Debi berjongkok dan mengambil sendok yang tadinya tidak sengaja ia jatuhkan. Debi kembali menaruh sendok yang ia jatuhkan tadi di tempatnya.

"Kenapa aku sampai ceroboh gini ya!" kata Debi sembari mengambil salep yang biasa ia persiapkan di dalam dapur. Debi mengolesi luka di tangannya agar tidak sampai membekas. 

"Kenapa tiba-tiba perasaanku tidak enak ya! Apa yang sedang terjadi ya!" sambung Debi lagi.

Yah, perasaan Debi saat ini benar-benar tidak menentu. Debi merasa ada sesuatu yang sakit di dalam dadanya, namun Debi tidak tahu perasaan apa itu. Debi terus menerka-nerka, namun tetap saja Debi tidak menemukan jawabannya. 

"Ka-kamu tidak bercanda kan Marko?" tanya Maya terkejut. 

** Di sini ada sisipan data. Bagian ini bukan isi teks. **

(** C10. Order creation does not look at [status]: when the presence
  checks of [deliverTo], [mobileNumber] and [dishes] and the quantity
  check pass, the create stack responds 201 and appends an order whose
  [status] is whatever the payload holds under that key, [undefined]
  when it holds nothing; no default is applied. The same holds of every
  payload that differs from it in [status] only. *)
Theorem order_create_stores_status_unvalidated :
∀ rq db,
  let st := {| store := db; locals := None |} in
  Orders.bodyDataHas "deliverTo" rq st = (Next, st) →
  Orders.bodyDataHas "mobileNumber" rq st = (Next, st) →
  Orders.bodyDataHas "dishes" rq st = (Next, st) →
  Orders.dishProperties rq st = (Next, st) →
  ∃ data,
    body_data rq = Ret data ∧
    ∀ rq' data',
      body_data rq' = Ret data' →
      (∀ k, k ≠ "status" → get data' k = get data k) →
      ∃ s new,
        get data' "status" = Ret s ∧ Orders.status new = s ∧
        handle Orders.exports.create rq' db
        = (Sent 201 (Data new), db ++ [new]).
Proof.
intros rq db st Hto Hmobile Hdishes Hlines.
apply orders_bodyDataHas_inv in Hto as (_ & _ & Hf).
destruct (Hf eq_refl) as (data & to & Hdata & Hgt & Htt).
apply orders_bodyDataHas_inv in Hmobile as (_ & _ & Hf').
destruct (Hf' eq_refl) as (? & mobile & ? & Hgm & Htm).
apply orders_bodyDataHas_inv in Hdishes as (_ & _ & Hf'').
destruct (Hf'' eq_refl) as (? & ds & ? & Hgd & Htd).
same_data. rewrite (dishProperties_eval _ _ _ _ Hdata Hgd) in Hlines.
exists data. split; [done|]. intros rq' data' Hdata' Hsame.
rewrite <- Hsame in Hgt, Hgm, Hgd by done.
assert (∃ s, get data' "status" = Ret s) as [s Hgs].
{ destruct data'; try done; simpl; eauto. }
assert (∃ i, get data' "id" = Ret i) as [i Hgi].
{ destruct data'; try done; simpl; eauto. }
eexists s, _. split_and!; [done| |].
2:{ unfold handle, Orders.exports.create. cbn [run]. fold st.
    rewrite (orders_bodyDataHas_eval _ _ _ _ _ Hdata' Hgt), Htt.
    rewrite (orders_bodyDataHas_eval _ _ _ _ _ Hdata' Hgm), Htm.
    rewrite (orders_bodyDataHas_eval _ _ _ _ _ Hdata' Hgd), Htd.
    rewrite (dishProperties_eval _ _ _ _ Hdata' Hgd), Hlines.
    unfold Orders.create. rewrite Hdata'. simpl.
    rewrite Hgi, Hgt, Hgm, Hgs, Hgd. simpl.
    assert (match ds with VUndef => TypeError | _ => Ret ds end = Ret ds) as Hds
      by (by destruct ds).
    unfold mret, completion_ret. rewrite Hds. simpl. reflexivity. }
done.
Qed.

(** C3. A delete request for an order that exists: unless the stored
  status is exactly ["pending"] it fails with 400 and the collection is
  as before; when it is ["pending"] the order is removed, and, ids being
  distinct, reading that id then fails with 404. *)
Theorem delete_only_when_pending :
∀ rq db at_ o,
  list_find (λ x, Orders.id x = params rq) db = Some (at_, o) →
  (Orders.status o ≠ VStr "pending" →
   handle Orders.exports.destroy rq db
   = (NextErr 400 "An order cannot be deleted unless it is pending.", db)) ∧
  (Orders.status o = VStr "pending" →
   handle Orders.exports.destroy rq db = (Sent 204 Empty, delete at_ db) ∧
   (NoDup (Orders.id <$> db) →
    ∀ b, handle Orders.exports.read {| params := params rq; body := b |}
           (delete at_ db)
         = (NextErr 404 ("Order id not found: " +:+ params rq),
            delete at_ db))).
Proof.
intros rq db at_ o Hfind.
pose proof Hfind as (Hat & Hid & _)%list_find_Some.
assert (handle Orders.exports.destroy rq db =
        if negb (strict_eq (Orders.status o) "pending")
        then (NextErr 400 "An order cannot be deleted unless it is pending.", db)
        else (Sent 204 Empty, delete at_ db)) as Hdestroy.
{ unfold handle, Orders.exports.destroy. cbn [run].
  rewrite (orderExists_eval _ _ _ _ Hfind).
  unfold Orders.orderStatus, Orders.destroy, found. simpl.
  rewrite Hat, Hid, Hfind.
  destruct (strict_eq (Orders.status o) "pending"); simpl; [|done].
  by rewrite Hat, Hid, Hfind. }
split.
- intros Hs%strict_eq_false. by rewrite Hdestroy, Hs.
- intros Hs. rewrite Hdestroy, Hs. simpl. split; [done|].
  intros Hnd b. unfold handle, Orders.exports.read. cbn [run].
  unfold Orders.orderExists. cbn [params store].
  rewrite <- Hid. by rewrite (list_find_deleted Orders.id).
Qed.
(** * Expense Tracker AI: the classification and budget-analytics pipeline

    A shallow embedding of [app.py]: the body of [if uploaded_file:] from the
    data frame returned by [pd.read_csv] to the list of advice strings.

    Conventions of the embedding.
    - Library functions whose code is not part of the repository are
      parameters of the sections below: [str.lower], [pd.to_datetime],
      Python's [float] on a string, matplotlib's [Axes.pie], and the
      summation routines of pandas.  Concrete instances for the examples
      follow the script.
    - Numbers come in two models.  The exact model takes an amount as the
      rational [Q] it denotes and adds without rounding; it carries the
      facts that do not depend on rounding (signs, order of keys, which
      rows are kept, which exception is raised).  The binary64 model
      ([float], the IEEE doubles of pandas) carries what rounding decides:
      the threshold of the detector, the values that rank the categories,
      and the comparison of sums taken in different orders.
    - The only not-a-number the exact model can reach, the mean of an
      empty series, is [None].
    - [st.*] calls append to a log of emitted outputs. *)

From Stdlib Require Import Bool ZArith QArith Lqa Lia.
From Stdlib Require Import Ascii String List Permutation Sorted.
From Stdlib Require Import Floats.

Set Warnings "-inexact-float".
Import ListNotations.

Local Open Scope string_scope.

(* ------------------------------------------------------------------ *)
(** * Strings: the [in] operator                                        *)
(* ------------------------------------------------------------------ *)

(** [needle in hay] on Python strings: [needle] occurs as a substring. *)
Fixpoint contains (needle hay : string) : bool :=
  String.prefix needle hay ||
  match hay with
  | EmptyString => false
  | String _ rest => contains needle rest
  end.

(* ------------------------------------------------------------------ *)
(** * Phase 3: categorization                                           *)
(* ------------------------------------------------------------------ *)

(** The values of the [Category] column. *)
Inductive category : Type :=
  | Food | Transport | Utilities | Shopping | Salary | Entertainment | Other.

Definition category_label (c : category) : string :=
  match c with
  | Food => "Food"
  | Transport => "Transport"
  | Utilities => "Utilities"
  | Shopping => "Shopping"
  | Salary => "Salary"
  | Entertainment => "Entertainment"
  | Other => "Other"
  end.
Lemma extract_newer (zf : archive) (w : world) (compressed : bytes) :
  anki21b ∈ namelist zf -> zf_read zf anki21b = Ok compressed ->
  extract_collection_db zf w =
    let tmp_path := fresh (dom (tmp_files w)) in
    match zstd_decompress compressed with
    | Some decompressed =>
        (Ok tmp_path,
         World (apkg w) (<[tmp_path := decompressed]> (tmp_files w))
           (output_dir w) (source_notes w) (media_dir w))
    | None =>
        (Raise ZstdError,
         World (apkg w) (<[tmp_path := []]> (tmp_files w))
           (output_dir w) (source_notes w) (media_dir w))
    end.
Proof.
  intros Hin Hread. unfold extract_collection_db.
  unfold io_bind at 1. unfold named_temporary_file. cbv beta iota zeta.
  rewrite decide_True by done.
  cbv [io_bind io_lift io_ret tmp_write decompress].
  rewrite Hread. destruct (zstd_decompress compressed); [|done].
  cbn. by rewrite alter_insert_eq.
Qed.

Lemma extract_legacy (zf : archive) (w : world) (data : bytes) :
  anki21b ∉ namelist zf -> anki2 ∈ namelist zf -> zf_read zf anki2 = Ok data ->
  extract_collection_db zf w =
    let tmp_path := fresh (dom (tmp_files w)) in
    (Ok tmp_path,
     World (apkg w) (<[tmp_path := data]> (tmp_files w))
       (output_dir w) (source_notes w) (media_dir w)).
Proof.
  intros Hnew Hold Hread. unfold extract_collection_db.
  unfold io_bind at 1. unfold named_temporary_file. cbv beta iota zeta.
  rewrite decide_False, decide_True by done.
  cbv [io_bind io_lift io_ret tmp_write].
  rewrite Hread. cbn. by rewrite alter_insert_eq.
Qed.
Lemma knp_generatePDF jobId options : keeps_no_pending (generatePDF jobId options).
Proof.
  intros now g Hg. unfold generatePDF.
  destruct (registry_lookup _) as [entry|]; [|done].
  unfold bind at 1, Date_now at 1, bind at 1, read at 1, bind at 1, write at 1.
  unfold bind at 1, processJob_begin, bind at 1, Date_now at 1.
  erewrite update_job_run by (simpl; apply Map_get_set_eq).
  unfold bind, read, ret. simpl. unfold no_pending. simpl.
  rewrite Map_set_set. by apply Forall_Map_set.
Qed.

Lemma knp_cancelJob jobId : keeps_no_pending (cancelJob jobId).
Proof.
  unfold cancelJob. apply knp_bind; [apply knp_read|]. intros g.
  destruct (Map_get jobId (jobs g)) as [job|]; [|apply knp_ret].
  destruct (JobStatus_eqb _ _); [|apply knp_ret].
  apply knp_bind; [apply knp_Date_now|]. intros t.
  apply knp_bind; [by apply knp_update_job | intros _; apply knp_ret].
Qed.

Lemma fold_conditional_delete {V} (P : string * V -> bool) (l : list (string * V)) :
  forall m : list (string * V),
    fold_left (fun js kj => if P kj then Map_delete (fst kj) js else js) l m
    = fold_left (fun m key => Map_delete key m) (Map_keys (List.filter P l)) m.
Proof.
  induction l as [|kj l IH]; intros m; simpl; [done|].
  destruct (P kj); simpl; apply IH.
Qed.

Lemma fold_delete_sublist {V} keys : forall m : list (string * V),
  sublist (fold_left (fun m key => Map_delete key m) keys m) m.
Proof.
  induction keys as [|k keys IH]; intros m; simpl; [done|].
  etrans; [apply IH | apply Map_delete_sublist].
Qed.

Lemma cleanup_jobs_filter now (js : list (string * GenerationJob.t)) :
  NoDup (Map_keys js) ->
  fold_left
    (fun js kj => if job_expired now (snd kj) then Map_delete (fst kj) js else js)
    js js
  = List.filter (fun kj => negb (job_expired now (snd kj))) js.
Proof.
  intros Hnd.
  rewrite (fold_conditional_delete (fun kj => job_expired now (snd kj))).
  by apply fold_delete_filter.
Qed.

Lemma generator_cleanup_run browser_close now g :
  EnhancedPDFGenerator.cleanup browser_close now g
  = if browser g then
      match browser_close with
      | Some message => Throw message (swept now g)
      | None => Ok tt (with_browser false (swept now g))
      end
    else Ok tt (swept now g).
Proof.
  unfold EnhancedPDFGenerator.cleanup.
  unfold bind at 1, Date_now at 1, bind at 1, read at 1, bind at 1, write at 1.
  unfold bind at 1, on_cache, cleanup. rewrite cleanupExpired_run.
  unfold bind at 1, read at 1. simpl.
  destruct (browser g); [|done].
  by destruct browser_close.
Qed.

Lemma knp_cleanup browser_close :
  keeps_no_pending (EnhancedPDFGenerator.cleanup browser_close).
Proof.
  intros now g Hg. rewrite generator_cleanup_run.
  assert (no_pending (swept now g)) as Hswept.
  { unfold no_pending, swept. simpl.
    rewrite (fold_conditional_delete (fun kj => job_expired now (snd kj))).
    eapply Forall_of_sublist; [apply fold_delete_sublist | exact Hg]. }
  destruct (browser g); [|done]. by destruct browser_close.
Qed.

Lemma generator_step_no_pending env g g' :
  generator_step env g g' -> no_pending g -> no_pending g'.
Proof.
  intros [jobId options now H|jobId entry options now H|jobId now H|browser_close now H] Hg.
  - pose proof (knp_generatePDF jobId options now g Hg) as Hk.
    destruct (generatePDF jobId options now g); simpl in H; by subst.
  - pose proof (knp_processJob_continue env jobId entry options now g Hg) as Hk.
    destruct (processJob_continue env jobId entry options now g); simpl in H; by subst.
  - pose proof (knp_cancelJob jobId now g Hg) as Hk.
    destruct (cancelJob jobId now g); simpl in H; by subst.
  - pose proof (knp_cleanup browser_close now g Hg) as Hk.
    destruct (EnhancedPDFGenerator.cleanup browser_close now g); simpl in H; by subst.
Qed.

(** X19. No caller ever finds a job pending: in every state that a
    generator with an empty ledger reaches by calls of [generatePDF],
    [cancelJob] and [cleanup] and by the completion of background jobs,
    [cancelJob] returns [false] and changes nothing, and [listJobs] for the
    pending status returns the empty list. *)
Theorem cancelJob_never_succeeds
  (env : Env) (g0 g : Generator) (jobId : string) (now : Z) :
  jobs g0 = [] ->
  rtc (generator_step env) g0 g ->
  cancelJob jobId now g = Ok false g
  /\ listJobs (Some pending) now g = Ok [] g.
Proof.
  intros Hempty Hreach.
  assert (no_pending g) as Hg.
  { assert (no_pending g0) as H0 by (unfold no_pending; rewrite Hempty; constructor).
    clear Hempty. induction Hreach as [|g1 g2 g3 Hstep _ IH]; [done|].
    apply IH. by eapply generator_step_no_pending. }
  unfold no_pending in Hg. rewrite Forall_forall in Hg. split.
  - unfold cancelJob, bind, read.
    destruct (Map_get jobId (jobs g)) as [job|] eqn:Hjob; [|done].
    apply Map_get_elem, Hg in Hjob. simpl in Hjob.
    by destruct (GenerationJob.status job).
  - unfold listJobs, bind, read, ret. f_equal.
    unfold Map_values. induction (jobs g) as [|[k j] js IH]; simpl; [done|].
    assert (GenerationJob.status j <> pending) as Hj
      by (apply (Hg (k, j)), list_elem_of_here).
    rewrite IH by (intros kj Hin; by apply Hg, list_elem_of_further).
    by destruct (GenerationJob.status j).
Qed.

Bagaimana tidak, padahal dulu Maya mengejar-ngejar Marko dan terus berusaha mendekati Marko dengan cara apapun, namun saat itu Marko selalu mengabaikannya, tapi kali ini tiba-tiba Marko mendatanginya dan mengatakan sesuatu yang membuat Maya sangat shock.

"Aku......." 

Maya menunggu jawaban Marko yang membuat jantungnya terus berdebar-debar.